──────── Records for the exercise ────────

Lemma render_counts l :
  count_char 49 (render l) = count_ok l ∧
  (count_char 49 (render l) + count_char 48 (render l) = Z.of_nat (length l))%Z.
Proof.
  assert (in_range 49 49 ascii_one = true ∧ in_range 48 48 ascii_one = false ∧
    in_range 49 49 ascii_zero = false ∧ in_range 48 48 ascii_zero = true) as (E1 & E2 & E3 & E4) by done.
  induction l as [|b l [IH1 IH2]]; [done|]. cbn [render count_char count_ok length].
  destruct b; rewrite ?E1, ?E2, ?E3, ?E4; lia.
Qed.

Lemma lastn_snoc {A} n (l : list A) x : lastn (S n) (lastn (S n) l ++ [x]) = lastn (S n) (l ++ [x]).
Proof.
  unfold lastn. rewrite !length_app, !length_drop. simpl.
  rewrite !drop_app_le by (rewrite ?length_drop; lia). rewrite drop_drop. do 2 f_equal. lia.
Qed.

Lemma append_render l b w :
  (0 < w)%Z → AppendScheduleFailureBit (render l) b w = render (lastn (Z.to_nat w) (l ++ [b])).
Proof.
  intros Hw. unfold AppendScheduleFailureBit. rewrite bits_ok_render, <- render_snoc, length_render.
  unfold lastn. destruct (Z.ltb_spec 0 w); [|lia]. simpl.
  destruct (Z.ltb_spec w (Z.of_nat (length (l ++ [b])))); [apply str_drop_render|].
  by replace (length (l ++ [b]) - Z.to_nat w)%nat with 0%nat by lia.
Qed.

Definition record_outcomes (w : Z) (l : list bool) : string :=
  foldl (λ bits b, AppendScheduleFailureBit bits b w) "" l.

Lemma record_outcomes_render w l :
  (0 < w)%Z → record_outcomes w l = render (lastn (Z.to_nat w) l).
Proof.
  intros Hw. induction l as [|b l IH] using rev_ind; [done|].
  unfold record_outcomes in *. rewrite foldl_snoc, IH, append_render by done. f_equal.
  destruct (Z.to_nat w) eqn:E; [lia|apply lastn_snoc].
Qed.

(** C20. The failure history is a sliding window: recording a sequence of
    occurrence outcomes keeps the last [w], and the policy trips exactly when the
    most recent run of failures in the window reaches the sequential limit or the
    share of successes in the window falls below the required percentage. *)
Theorem failure_policy_window w l p :
  (0 < w)%Z →
  record_outcomes w l = render (lastn (Z.to_nat w) l) ∧
  ScheduleFailurePolicyViolated (record_outcomes w l) p =
    let win := lastn (Z.to_nat w) l in
    bool_decide (l ≠ []) &&
    ((bool_decide (0 < fp_MaxSequentialFailures p ≤ run_of_failures (reverse win))%Z)
     || bool_decide (0 < fp_MinSuccessPercent p ∧
                     count_ok win * 100 < fp_MinSuccessPercent p * Z.of_nat (length win))%Z).
Proof.
  intros Hw. split; [by apply record_outcomes_render|]. rewrite record_outcomes_render by done.
  unfold ScheduleFailurePolicyViolated. rewrite render_failures.
  destruct (render_counts (lastn (Z.to_nat w) l)) as [-> Htot].
  assert (str_empty (render (lastn (Z.to_nat w) l)) = bool_decide (l = [])) as ->.
  { unfold lastn. destruct l as [|b l]; [done|]. rewrite bool_decide_eq_false_2 by done.
    destruct (drop _ _) eqn:E; [|done]. apply (f_equal length) in E. rewrite length_drop in E.
    simpl in E. lia. }
  rewrite bool_decide_not. destruct (bool_decide_reflect (l = [])) as [->|Hne]; [done|]. cbn [negb].
  set (win := lastn (Z.to_nat w) l) in *.
  assert (0 < length win)%nat as Hpos.
  { unfold win, lastn. rewrite length_drop. destruct l; [done|simpl; lia]. }
  rewrite andb_true_l. f_equal.
  - destruct (Z.ltb_spec 0 (fp_MaxSequentialFailures p)), (Z.leb_spec (fp_MaxSequentialFailures p) (run_of_failures (reverse win)));
      simpl; symmetry; (rewrite bool_decide_eq_true || rewrite bool_decide_eq_false); lia.
  - assert (count_char 48 (render win) = Z.of_nat (length win) - count_ok win)%Z as ->
      by (destruct (render_counts win); lia).
    replace (count_ok win + (Z.of_nat (length win) - count_ok win))%Z with (Z.of_nat (length win)) by lia.
    destruct (Z.ltb_spec 0 (fp_MinSuccessPercent p)), (Z.ltb_spec 0 (Z.of_nat (length win))); [|lia| |lia]; simpl.
    + destruct (Z.ltb_spec (count_ok win * 100) (fp_MinSuccessPercent p * Z.of_nat (length win))); simpl; symmetry;
        (rewrite bool_decide_eq_true || rewrite bool_decide_eq_false); lia.
    + symmetry. rewrite bool_decide_eq_false. lia.
Qed.

Lemma failure_policy_window_witness :
  ScheduleFailurePolicyViolated (record_outcomes 3 [false; true; false; false]) (mkFailurePolicy 0 3 2) = true.
Proof.
  rewrite (proj2 (failure_policy_window 3 [false; true; false; false] (mkFailurePolicy 0 3 2) ltac:(lia))).
  reflexivity.
Defined.

(** A window smaller than the sequential limit makes the limit unreachable: such
    a policy never trips on a run of failures, whatever the outcomes. *)
Theorem short_window_hides_failures w l n :
  (0 < w < n)%Z → ScheduleFailurePolicyViolated (record_outcomes w l) (mkFailurePolicy 0 w n) = false.
Proof.
  intros Hw. rewrite record_outcomes_render by lia. unfold ScheduleFailurePolicyViolated. simpl.
  destruct (str_empty _); [done|]. rewrite orb_false_r. apply andb_false_intro2, Z.leb_gt.
  eapply Z.le_lt_trans; [apply trailing_failures_le|]. rewrite length_render. unfold lastn.
  rewrite length_drop. lia.
Qed.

────────

▶ Prompt:
Above are the records; report how many of their lines hold the string "limit", with no other words.

▶ Solution to this exercise:
2